Provided records —

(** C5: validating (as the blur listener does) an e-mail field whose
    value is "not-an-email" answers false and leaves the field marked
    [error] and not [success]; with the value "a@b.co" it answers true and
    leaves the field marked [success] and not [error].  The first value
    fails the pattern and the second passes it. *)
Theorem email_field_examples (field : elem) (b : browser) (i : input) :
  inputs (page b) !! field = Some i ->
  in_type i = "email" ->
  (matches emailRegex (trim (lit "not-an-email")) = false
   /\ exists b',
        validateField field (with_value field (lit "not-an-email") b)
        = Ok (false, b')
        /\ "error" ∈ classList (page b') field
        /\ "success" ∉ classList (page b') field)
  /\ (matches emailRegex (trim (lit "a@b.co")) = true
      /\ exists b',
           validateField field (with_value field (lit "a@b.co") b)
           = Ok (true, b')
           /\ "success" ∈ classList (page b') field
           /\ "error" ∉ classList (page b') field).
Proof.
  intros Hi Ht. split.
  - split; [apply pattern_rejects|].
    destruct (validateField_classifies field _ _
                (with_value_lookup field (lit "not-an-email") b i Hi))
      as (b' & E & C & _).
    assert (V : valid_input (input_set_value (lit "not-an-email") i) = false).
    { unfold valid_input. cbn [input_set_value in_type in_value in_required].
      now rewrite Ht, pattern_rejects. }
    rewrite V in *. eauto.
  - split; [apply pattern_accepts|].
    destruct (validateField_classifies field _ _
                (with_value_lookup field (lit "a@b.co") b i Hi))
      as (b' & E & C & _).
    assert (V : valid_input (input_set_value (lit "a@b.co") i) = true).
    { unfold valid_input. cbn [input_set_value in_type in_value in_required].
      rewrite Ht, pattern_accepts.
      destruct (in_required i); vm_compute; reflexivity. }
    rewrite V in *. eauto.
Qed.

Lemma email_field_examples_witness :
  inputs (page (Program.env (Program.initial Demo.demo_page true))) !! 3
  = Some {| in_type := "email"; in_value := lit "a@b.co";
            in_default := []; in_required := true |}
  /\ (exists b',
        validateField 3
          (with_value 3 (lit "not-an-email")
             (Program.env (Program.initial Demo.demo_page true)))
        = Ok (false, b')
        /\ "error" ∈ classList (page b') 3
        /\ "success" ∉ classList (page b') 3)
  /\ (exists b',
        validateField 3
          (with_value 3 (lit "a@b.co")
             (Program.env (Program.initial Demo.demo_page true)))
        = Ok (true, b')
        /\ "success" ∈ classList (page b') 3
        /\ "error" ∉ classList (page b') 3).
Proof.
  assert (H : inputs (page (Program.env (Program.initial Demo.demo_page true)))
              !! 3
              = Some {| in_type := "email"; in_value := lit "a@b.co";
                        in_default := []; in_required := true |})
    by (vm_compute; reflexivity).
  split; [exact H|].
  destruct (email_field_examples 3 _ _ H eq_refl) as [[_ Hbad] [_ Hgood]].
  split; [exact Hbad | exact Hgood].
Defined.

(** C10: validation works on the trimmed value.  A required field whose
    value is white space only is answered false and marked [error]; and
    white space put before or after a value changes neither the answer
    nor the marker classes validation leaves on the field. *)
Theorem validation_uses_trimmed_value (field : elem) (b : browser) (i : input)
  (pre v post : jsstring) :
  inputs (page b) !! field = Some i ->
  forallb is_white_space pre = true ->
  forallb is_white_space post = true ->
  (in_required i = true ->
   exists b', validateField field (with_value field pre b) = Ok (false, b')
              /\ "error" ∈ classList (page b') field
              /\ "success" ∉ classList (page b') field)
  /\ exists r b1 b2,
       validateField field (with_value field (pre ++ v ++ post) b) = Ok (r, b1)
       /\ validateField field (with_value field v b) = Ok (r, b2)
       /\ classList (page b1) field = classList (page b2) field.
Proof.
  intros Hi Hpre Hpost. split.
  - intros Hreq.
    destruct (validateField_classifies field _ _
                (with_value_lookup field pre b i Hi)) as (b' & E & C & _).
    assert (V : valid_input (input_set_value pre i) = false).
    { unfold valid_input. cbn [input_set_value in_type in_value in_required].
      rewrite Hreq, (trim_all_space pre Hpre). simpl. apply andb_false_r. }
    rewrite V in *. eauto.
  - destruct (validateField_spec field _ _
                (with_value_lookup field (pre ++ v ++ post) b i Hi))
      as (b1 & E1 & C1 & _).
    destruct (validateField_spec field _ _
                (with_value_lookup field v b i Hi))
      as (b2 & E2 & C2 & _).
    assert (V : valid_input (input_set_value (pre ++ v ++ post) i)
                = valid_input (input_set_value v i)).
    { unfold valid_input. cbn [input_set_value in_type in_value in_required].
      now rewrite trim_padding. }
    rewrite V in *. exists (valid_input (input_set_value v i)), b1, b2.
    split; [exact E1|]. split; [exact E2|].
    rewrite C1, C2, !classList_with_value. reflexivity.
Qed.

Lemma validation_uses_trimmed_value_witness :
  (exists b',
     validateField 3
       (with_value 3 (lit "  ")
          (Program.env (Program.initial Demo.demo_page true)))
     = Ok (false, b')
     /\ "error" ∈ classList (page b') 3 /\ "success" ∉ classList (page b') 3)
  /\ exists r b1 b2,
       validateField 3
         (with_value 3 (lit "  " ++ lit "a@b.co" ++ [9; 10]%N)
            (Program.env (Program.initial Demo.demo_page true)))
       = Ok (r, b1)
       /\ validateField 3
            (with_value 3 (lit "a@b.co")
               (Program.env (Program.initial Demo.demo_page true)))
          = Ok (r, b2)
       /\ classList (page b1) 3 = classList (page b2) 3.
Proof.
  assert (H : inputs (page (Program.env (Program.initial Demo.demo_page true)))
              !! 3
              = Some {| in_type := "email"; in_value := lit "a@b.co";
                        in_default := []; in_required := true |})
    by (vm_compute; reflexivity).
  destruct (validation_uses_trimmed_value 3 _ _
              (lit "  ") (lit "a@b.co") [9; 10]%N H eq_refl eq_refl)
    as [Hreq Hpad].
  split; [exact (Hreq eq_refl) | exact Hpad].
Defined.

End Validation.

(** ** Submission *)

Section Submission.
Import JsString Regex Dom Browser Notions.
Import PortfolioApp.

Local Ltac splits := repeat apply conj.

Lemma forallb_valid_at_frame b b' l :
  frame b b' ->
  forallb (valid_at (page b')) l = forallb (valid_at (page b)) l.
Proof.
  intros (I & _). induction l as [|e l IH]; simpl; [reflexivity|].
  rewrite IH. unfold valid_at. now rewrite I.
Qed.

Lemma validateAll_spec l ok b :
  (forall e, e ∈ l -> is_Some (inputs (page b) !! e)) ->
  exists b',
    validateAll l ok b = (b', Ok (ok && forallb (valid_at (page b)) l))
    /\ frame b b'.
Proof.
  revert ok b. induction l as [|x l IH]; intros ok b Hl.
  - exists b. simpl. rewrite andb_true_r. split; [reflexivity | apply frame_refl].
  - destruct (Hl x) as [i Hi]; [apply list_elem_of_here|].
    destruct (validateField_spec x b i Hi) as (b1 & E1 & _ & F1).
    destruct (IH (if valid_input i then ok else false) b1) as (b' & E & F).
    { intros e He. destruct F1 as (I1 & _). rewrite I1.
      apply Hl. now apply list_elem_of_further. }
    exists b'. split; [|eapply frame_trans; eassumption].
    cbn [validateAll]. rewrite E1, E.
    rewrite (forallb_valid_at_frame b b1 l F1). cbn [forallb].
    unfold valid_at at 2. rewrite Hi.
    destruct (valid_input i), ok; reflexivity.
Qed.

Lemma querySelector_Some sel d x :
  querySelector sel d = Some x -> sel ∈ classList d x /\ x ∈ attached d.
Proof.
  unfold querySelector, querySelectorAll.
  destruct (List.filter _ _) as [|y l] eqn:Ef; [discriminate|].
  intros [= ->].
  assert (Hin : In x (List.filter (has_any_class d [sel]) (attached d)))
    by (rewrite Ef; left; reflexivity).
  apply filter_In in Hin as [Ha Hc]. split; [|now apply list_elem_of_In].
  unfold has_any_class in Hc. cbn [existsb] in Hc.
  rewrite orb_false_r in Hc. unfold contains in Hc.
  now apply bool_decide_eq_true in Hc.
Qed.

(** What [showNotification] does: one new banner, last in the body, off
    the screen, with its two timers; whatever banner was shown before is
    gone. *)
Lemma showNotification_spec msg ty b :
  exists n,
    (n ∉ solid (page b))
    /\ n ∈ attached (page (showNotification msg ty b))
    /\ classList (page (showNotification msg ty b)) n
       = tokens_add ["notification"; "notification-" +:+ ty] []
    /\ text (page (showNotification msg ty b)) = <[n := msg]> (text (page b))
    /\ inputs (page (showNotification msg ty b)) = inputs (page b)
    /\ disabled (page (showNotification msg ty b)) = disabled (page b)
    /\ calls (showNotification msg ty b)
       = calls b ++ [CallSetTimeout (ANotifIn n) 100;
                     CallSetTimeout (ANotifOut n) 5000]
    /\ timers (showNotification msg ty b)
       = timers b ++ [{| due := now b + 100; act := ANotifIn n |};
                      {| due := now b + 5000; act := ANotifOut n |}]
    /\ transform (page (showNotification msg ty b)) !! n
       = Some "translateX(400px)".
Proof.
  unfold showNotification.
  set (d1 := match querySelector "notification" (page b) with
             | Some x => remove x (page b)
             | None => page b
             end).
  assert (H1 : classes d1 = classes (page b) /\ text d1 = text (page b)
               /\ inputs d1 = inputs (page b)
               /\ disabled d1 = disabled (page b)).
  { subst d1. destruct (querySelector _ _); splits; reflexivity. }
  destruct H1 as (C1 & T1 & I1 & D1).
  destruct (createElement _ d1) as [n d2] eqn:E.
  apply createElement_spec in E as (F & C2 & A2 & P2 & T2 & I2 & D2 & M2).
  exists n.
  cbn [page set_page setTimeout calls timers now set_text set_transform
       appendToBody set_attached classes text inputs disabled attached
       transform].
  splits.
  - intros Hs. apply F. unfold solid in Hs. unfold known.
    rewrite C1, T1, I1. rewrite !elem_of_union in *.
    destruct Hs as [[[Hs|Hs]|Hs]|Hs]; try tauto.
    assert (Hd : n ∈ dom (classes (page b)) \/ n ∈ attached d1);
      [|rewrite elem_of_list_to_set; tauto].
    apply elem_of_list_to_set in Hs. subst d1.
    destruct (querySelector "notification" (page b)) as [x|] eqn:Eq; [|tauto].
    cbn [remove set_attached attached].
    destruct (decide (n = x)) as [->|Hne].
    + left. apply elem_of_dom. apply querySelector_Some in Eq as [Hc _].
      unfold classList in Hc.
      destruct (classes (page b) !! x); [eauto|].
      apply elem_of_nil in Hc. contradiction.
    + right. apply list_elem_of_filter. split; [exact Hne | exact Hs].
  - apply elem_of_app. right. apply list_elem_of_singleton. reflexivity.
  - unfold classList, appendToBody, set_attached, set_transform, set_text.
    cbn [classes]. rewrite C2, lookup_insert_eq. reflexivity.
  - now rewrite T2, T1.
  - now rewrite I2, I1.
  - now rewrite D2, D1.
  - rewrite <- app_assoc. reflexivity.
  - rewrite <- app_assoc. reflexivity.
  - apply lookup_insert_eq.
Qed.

---

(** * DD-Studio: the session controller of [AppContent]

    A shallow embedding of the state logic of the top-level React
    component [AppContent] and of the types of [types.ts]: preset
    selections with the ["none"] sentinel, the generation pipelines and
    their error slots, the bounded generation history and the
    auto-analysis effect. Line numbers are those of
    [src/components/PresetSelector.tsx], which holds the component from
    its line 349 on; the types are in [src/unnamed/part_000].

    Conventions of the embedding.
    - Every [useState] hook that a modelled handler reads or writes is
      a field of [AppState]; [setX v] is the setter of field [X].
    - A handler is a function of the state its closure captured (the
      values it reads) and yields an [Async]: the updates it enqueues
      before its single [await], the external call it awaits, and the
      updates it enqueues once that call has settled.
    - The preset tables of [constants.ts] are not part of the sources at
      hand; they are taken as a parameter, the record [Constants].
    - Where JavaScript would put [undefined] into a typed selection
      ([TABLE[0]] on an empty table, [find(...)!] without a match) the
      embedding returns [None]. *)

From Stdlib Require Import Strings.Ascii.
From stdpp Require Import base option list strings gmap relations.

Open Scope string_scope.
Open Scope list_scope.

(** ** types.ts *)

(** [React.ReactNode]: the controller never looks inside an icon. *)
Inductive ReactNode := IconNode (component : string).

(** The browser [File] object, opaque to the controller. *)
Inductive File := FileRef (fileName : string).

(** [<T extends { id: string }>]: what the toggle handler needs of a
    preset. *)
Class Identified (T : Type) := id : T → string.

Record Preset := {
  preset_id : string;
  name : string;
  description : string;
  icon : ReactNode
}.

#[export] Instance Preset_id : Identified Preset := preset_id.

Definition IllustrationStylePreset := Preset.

Exercise directions — Determine how many lines in the data include the word "component". Answer with that number alone.

Answer box — 3